Lemma filter_has_cost_snoc (ls : list MatchedLot) (l : MatchedLot) :
  filter has_cost (ls ++ [l]) =
  filter has_cost ls ++ (if has_cost l then [l] else []).
Proof. rewrite filter_app. reflexivity. Qed.

Lemma sell_step_fifo_inv (price : Q) (q0 : list OpenLot) (s : LoopState) :
  fifo_inv q0 s -> 0 < sell_qty s -> fifo_inv q0 (sell_step price s).
Proof.
  intros [c [[Hk Hq]|[Hx _]]] Hp;
    [|apply Qltb_true in Hp; congruence].
  unfold fifo_inv, sell_step. destruct (queue s) as [|front rest] eqn:Eq.
  - exists c. left. cbn [lots queue]. rewrite filter_has_cost_snoc. simpl.
    rewrite app_nil_r. auto.
  - cbn [lots queue sell_qty]. rewrite filter_has_cost_snoc.
    cbn [has_cost known_lot cost_basis].
    destruct (Qeq_bool (py_min (sell_qty s) (buy_qty front)) (buy_qty front))
      eqn:E.
    + exists (c ++ [front]). left. split.
      * rewrite !map_app, Hk. reflexivity.
      * rewrite <- app_assoc. exact Hq.
    + apply py_min_not_snd in E. destruct E as [-> Hlt].
      exists c. right. split; [apply Qminus_self_not_pos|].
      exists front, rest, (buy_qty front - sell_qty s).
      split; [rewrite !map_app, Hk; reflexivity|].
      split; [exact Hq|]. split; [reflexivity|]. split; lra.
Qed.

Lemma sell_loop_fifo_inv (fuel : nat) (price qty : Q) (q0 : list OpenLot)
  (s : LoopState) :
  sell_loop fuel price (loop_entry qty q0) = Some s -> fifo_inv q0 s.
Proof.
  intro H.
  apply (sell_loop_invariant price (fifo_inv q0)) in H; [exact (proj1 H)| |].
  - intros s0 H0 Hp. now apply sell_step_fifo_inv.
  - exists []. left. split; reflexivity.
Qed.

Lemma firstn_exact {A : Type} (xs ys : list A) :
  firstn (List.length xs) (xs ++ ys) = xs.
Proof.
  rewrite firstn_app, Nat.sub_diag, firstn_all. simpl. apply app_nil_r.
Qed.

Lemma skipn_exact {A : Type} (xs ys : list A) :
  skipn (List.length xs) (xs ++ ys) = ys.
Proof.
  rewrite skipn_app, Nat.sub_diag, skipn_all. reflexivity.
Qed.

(** X1.  First in, first out: the lots of a sale that have a cost basis
    show, in order, the prices and dates of the first lots of the queue the
    sale found, whatever the quantities and the price. *)
Theorem matched_lots_are_the_front_of_the_queue :
  forall price qty q0, exists s n,
    sell_loop (S (List.length q0)) price (loop_entry qty q0) = Some s /\
    map matched_key (filter has_cost (lots s)) = map open_key (firstn n q0).
Proof.
  intros price qty q0.
  destruct (sell_loop_entry_total price qty q0) as [s Hs].
  destruct (sell_loop_fifo_inv _ _ _ _ _ Hs)
    as [c [[Hk Hq]|[_ (f & r & left & Hk & Hq & _)]]].
  - exists s, (List.length c). split; [assumption|].
    rewrite Hq, firstn_exact. exact Hk.
  - exists s, (List.length (c ++ [f])). split; [assumption|].
    rewrite Hq. change (f :: r) with ([f] ++ r).
    rewrite app_assoc, firstn_exact. exact Hk.
Qed.

Lemma filter_has_cost_all (ls : list MatchedLot) :
  Forall (fun l => has_cost l = true) ls -> filter has_cost ls = ls.
Proof.
  induction 1 as [|l ls Hl _ IH]; [reflexivity|].
  simpl. rewrite Hl, IH. reflexivity.
Qed.

Lemma Forall2_snoc {A B : Type} (R : A -> B -> Prop) (xs : list A)
  (ys : list B) (x : A) (y : B) :
  Forall2 R xs ys -> R x y -> Forall2 R (xs ++ [x]) (ys ++ [y]).
Proof. intros H Hxy. apply Forall2_app; [assumption|]. now constructor. Qed.

Lemma sell_step_rest_inv (price : Q) (q0 : list OpenLot) (s : LoopState) :
  rest_inv q0 s -> 0 < sell_qty s -> rest_inv q0 (sell_step price s).
Proof.
  intros [c [[Hk Hq]|[Hx _]]] Hp;
    [|apply Qltb_true in Hp; congruence].
  unfold rest_inv, sell_step. destruct (queue s) as [|front rest] eqn:Eq.
  - exists c. left. cbn [lots queue]. rewrite filter_has_cost_snoc. simpl.
    rewrite app_nil_r. auto.
  - cbn [lots queue sell_qty]. rewrite filter_has_cost_snoc.
    cbn [has_cost known_lot cost_basis].
    destruct (Qeq_bool (py_min (sell_qty s) (buy_qty front)) (buy_qty front))
      eqn:E.
    + exists (c ++ [front]). left. split.
      * apply Forall2_snoc; [assumption|]. split; [reflexivity|exact E].
      * rewrite <- app_assoc. exact Hq.
    + apply py_min_not_snd in E. destruct E as [-> Hlt].
      exists c. right. split; [apply Qminus_self_not_pos|].
      eexists front, rest, _, _. split; [reflexivity|].
      split; [assumption|]. split; [reflexivity|].
      unfold known_lot. cbn [used_qty].
      split; [assumption|]. split; [lra|]. split; [exact Hq|reflexivity].
Qed.

(** X2.  What a sale leaves in the queue is what it did not use of the
    queue it found.  Either its lots with a cost basis used up, one for
    one and in order, the first lots of the queue, and the queue left is
    exactly the lots after them; or the last of them used less than the lot
    it was taken from, and the queue left is that lot with its quantity
    less the used one, which is above 0, followed by the lots after it. *)
Theorem queue_after_sale_is_what_was_not_used :
  forall price qty q0, exists s,
    sell_loop (S (List.length q0)) price (loop_entry qty q0) = Some s /\
    rest_inv q0 s.
Proof.
  intros price qty q0.
  destruct (sell_loop_entry_total price qty q0) as [s Hs].
  exists s. split; [assumption|].
  apply (sell_loop_invariant price (rest_inv q0)) in Hs;
    [exact (proj1 Hs)| |].
  - intros s0 H0 Hp. now apply sell_step_rest_inv.
  - exists []. left. split; [constructor|reflexivity].
Qed.

Lemma sell_step_exhaust_inv (price : Q) (q0 : list OpenLot) (s : LoopState) :
  fifo_inv q0 s /\ exhaust_inv price q0 s -> 0 < sell_qty s ->
  exhaust_inv price q0 (sell_step price s).
Proof.
  intros [[c Hf] He] Hp.
  assert (Hg : Qltb 0 (sell_qty s) = true) by now apply Qltb_true.
  destruct Hf as [[Hk Hq]|[Hx _]]; [|congruence].
  destruct He as [Hall|(ks & u & _ & _ & _ & _ & _ & Hx)]; [|congruence].
  unfold exhaust_inv, sell_step. destruct (queue s) as [|front rest] eqn:Eq;
    cbn [lots queue sell_qty].
  - right. exists (lots s), (sell_qty s). split; [reflexivity|].
    split; [assumption|]. rewrite app_nil_r in Hq. subst c.
    rewrite (filter_has_cost_all _ Hall) in Hk.
    repeat split; try assumption. apply Qminus_self_not_pos.
  - left. apply Forall_app. split; [assumption|]. repeat constructor.
Qed.

(** X4.  A sale records a lot of unknown origin only once it has gone
    through the whole queue: either every matched lot has a cost basis, or
    the matched lots are the lots of the queue the sale found, all of them
    and in order, followed by one lot of unknown origin for a quantity
    above 0, and the queue is left empty. *)
Theorem unknown_lot_only_after_the_whole_queue :
  forall price qty q0, exists s,
    sell_loop (S (List.length q0)) price (loop_entry qty q0) = Some s /\
    exhaust_inv price q0 s.
Proof.
  intros price qty q0.
  destruct (sell_loop_entry_total price qty q0) as [s Hs].
  exists s. split; [assumption|].
  apply (sell_loop_invariant price
           (fun s => fifo_inv q0 s /\ exhaust_inv price q0 s)) in Hs;
    [exact (proj2 (proj1 Hs))| |].
  - intros s0 H0 Hp. split.
    + apply sell_step_fifo_inv; [exact (proj1 H0)|assumption].
    + now apply sell_step_exhaust_inv.
  - split; [exists []; left; split; reflexivity|left; constructor].
Qed.

Lemma sell_step_used_pos (price : Q) (s : LoopState) :
  Forall lot_pos (queue s) /\ Forall (fun l => 0 < used_qty l) (lots s) ->
  0 < sell_qty s ->
  Forall lot_pos (queue (sell_step price s)) /\
  Forall (fun l => 0 < used_qty l) (lots (sell_step price s)).
Proof.
  intros [Hq Hl] Hp. unfold sell_step.
  destruct (queue s) as [|front rest] eqn:Eq; cbn [lots queue].
  - split; [constructor|]. apply Forall_app. split; [assumption|].
    repeat constructor. assumption.
  - inversion Hq as [|? ? Hf Hr]; subst. unfold lot_pos in Hf. split.
    + destruct (Qeq_bool (py_min (sell_qty s) (buy_qty front))
                  (buy_qty front)) eqn:E; [assumption|].
      apply py_min_not_snd in E. destruct E as [-> Hlt].
      constructor; [|assumption]. unfold lot_pos. simpl. lra.
    + apply Forall_app. split; [assumption|]. repeat constructor. simpl.
      destruct (py_min_cases (sell_qty s) (buy_qty front)) as [[-> _]|[-> _]];
        assumption.
Qed.

(** X5.  When every lot of the queue has a positive quantity, every matched
    lot of a sale is for a positive quantity, and so is every lot the sale
    leaves in the queue. *)
Theorem matched_quantities_are_positive :
  forall price qty q0,
    Forall lot_pos q0 ->
    exists s,
      sell_loop (S (List.length q0)) price (loop_entry qty q0) = Some s /\
      Forall (fun l => 0 < used_qty l) (lots s) /\
      Forall lot_pos (queue s).
Proof.
  intros price qty q0 Hq0.
  destruct (sell_loop_entry_total price qty q0) as [s Hs].
  exists s. split; [assumption|].
  apply (sell_loop_invariant price
           (fun s => Forall lot_pos (queue s) /\
                     Forall (fun l => 0 < used_qty l) (lots s))) in Hs.
  - destruct Hs as [[H1 H2] _]. auto.
  - intros s0 H0 Hp. now apply sell_step_used_pos.
  - split; [assumption|constructor].
Qed.

(** ** Results and warnings, row by row and group by group *)

(** What a row does to the results and the warnings does not depend on the
    results and warnings before it. *)
Lemma process_row_uniform (key : string * string) (r : Row) (q : list OpenLot) :
  exists q' new ws,
    (forall res w,
        process_row key (mkState q res w) r =
        Some (mkState q' (res ++ new) (w ++ ws))) /\
    map sale_head new = sells_of_row key r /\ ws = warn_of_row r.
Proof.
  unfold process_row, sells_of_row, warn_of_row.
  cbn [fifo_queue results warnings].
  destruct (parse_row r) as [c|[qty price]].
  - exists q, [], [SkippingRow c]. split; [|auto].
    intros res w. rewrite app_nil_r. reflexivity.
  - destruct (in_vals (row_type r) (buy_vals cfg)).
    + eexists _, [], []. split; [|auto].
      intros res w. rewrite !app_nil_r. reflexivity.
    + destruct (in_vals (row_type r) (sell_vals cfg)).
      * destruct (sell_loop_entry_total price qty q) as [s Hs]. rewrite Hs.
        exists (queue s),
          [mkResult (row_date r) (fst key) (snd key) price qty
                    (total_gain s) (lots s) (row_extras r)], [].
        split; [|split; reflexivity].
        intros res w. rewrite app_nil_r. reflexivity.
      * exists q, [], []. split; [|auto].
        intros res w. rewrite !app_nil_r. reflexivity.
Qed.

Lemma process_rows_uniform (key : string * string) :
  forall rows q, exists q' new ws,
    (forall res w,
        process_rows key (mkState q res w) rows =
        Some (mkState q' (res ++ new) (w ++ ws))) /\
    map sale_head new = flat_map (sells_of_row key) rows /\
    ws = flat_map warn_of_row rows.
Proof.
  induction rows as [|r rest IH]; intro q.
  - exists q, [], []. split; [|auto].
    intros res w. simpl. rewrite !app_nil_r. reflexivity.
  - destruct (process_row_uniform key r q) as (q1 & n1 & w1 & H1 & S1 & W1).
    destruct (IH q1) as (q2 & n2 & w2 & H2 & S2 & W2).
    exists q2, (n1 ++ n2), (w1 ++ w2). split; [|split].
    + intros res w. simpl. rewrite H1, H2, !app_assoc. reflexivity.
    + simpl. rewrite map_app, S1, S2. reflexivity.
    + simpl. rewrite W1, W2. reflexivity.
Qed.

(** X6.  When no extra column is named like an entry of the result
    dictionary, the results of a run over rows are, in the order of the
    rows, one result for each row that converts and whose type is a Sell
    value and no Buy value, and none for any other row; each shows the
    date, the price, the quantity without its sign and the extra cells of
    its row and the key of the group. *)
Theorem one_result_per_sell_row_in_order :
  forall key st rows,
    Forall plain_row rows ->
    exists st' new,
      process_rows key st rows = Some st' /\
      results st' = results st ++ new /\
      map sale_head new = flat_map (sells_of_row key) rows.
Proof.
  intros key [q res w] rows _.
  destruct (process_rows_uniform key rows q) as (q' & new & ws & H & S & _).
  exists (mkState q' (res ++ new) (w ++ ws)), new. rewrite H. auto.
Qed.

(** X7.  The warnings of a run over rows are, in the order of the rows, one
    warning for each row whose quantity or price does not convert, naming
    the cell that failed (the quantity first), and none for any other
    row. *)
Theorem one_warning_per_unconvertible_row :
  forall key st rows, exists st',
    process_rows key st rows = Some st' /\
    warnings st' = warnings st ++ flat_map warn_of_row rows.
Proof.
  intros key [q res w] rows.
  destruct (process_rows_uniform key rows q) as (q' & new & ws & H & _ & W).
  exists (mkState q' (res ++ new) (w ++ ws)). rewrite H, W. auto.
Qed.

Lemma process_group_uniform (g : string * string * list Row) :
  forall st, exists q',
    process_group st g =
    Some (mkState q' (results st ++ results (group_alone g))
                  (warnings st ++ warnings (group_alone g))).
Proof.
  intro st. unfold group_alone, process_group. cbn [results warnings].
  destruct (process_rows_uniform (fst g) (snd g) []) as (q' & new & ws & H & _).
  rewrite !H. exists q'. reflexivity.
Qed.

- - -

| Requirement |
Verbatim output is expected for the lines from the start of the data to the line in which "unfold fifo_inv, sell_step." appears, both included.

| Solution to this task |
Lemma filter_has_cost_snoc (ls : list MatchedLot) (l : MatchedLot) :
  filter has_cost (ls ++ [l]) =
  filter has_cost ls ++ (if has_cost l then [l] else []).
Proof. rewrite filter_app. reflexivity. Qed.

Lemma sell_step_fifo_inv (price : Q) (q0 : list OpenLot) (s : LoopState) :
  fifo_inv q0 s -> 0 < sell_qty s -> fifo_inv q0 (sell_step price s).
Proof.
  intros [c [[Hk Hq]|[Hx _]]] Hp;
    [|apply Qltb_true in Hp; congruence].
  unfold fifo_inv, sell_step. destruct (queue s) as [|front rest] eqn:Eq.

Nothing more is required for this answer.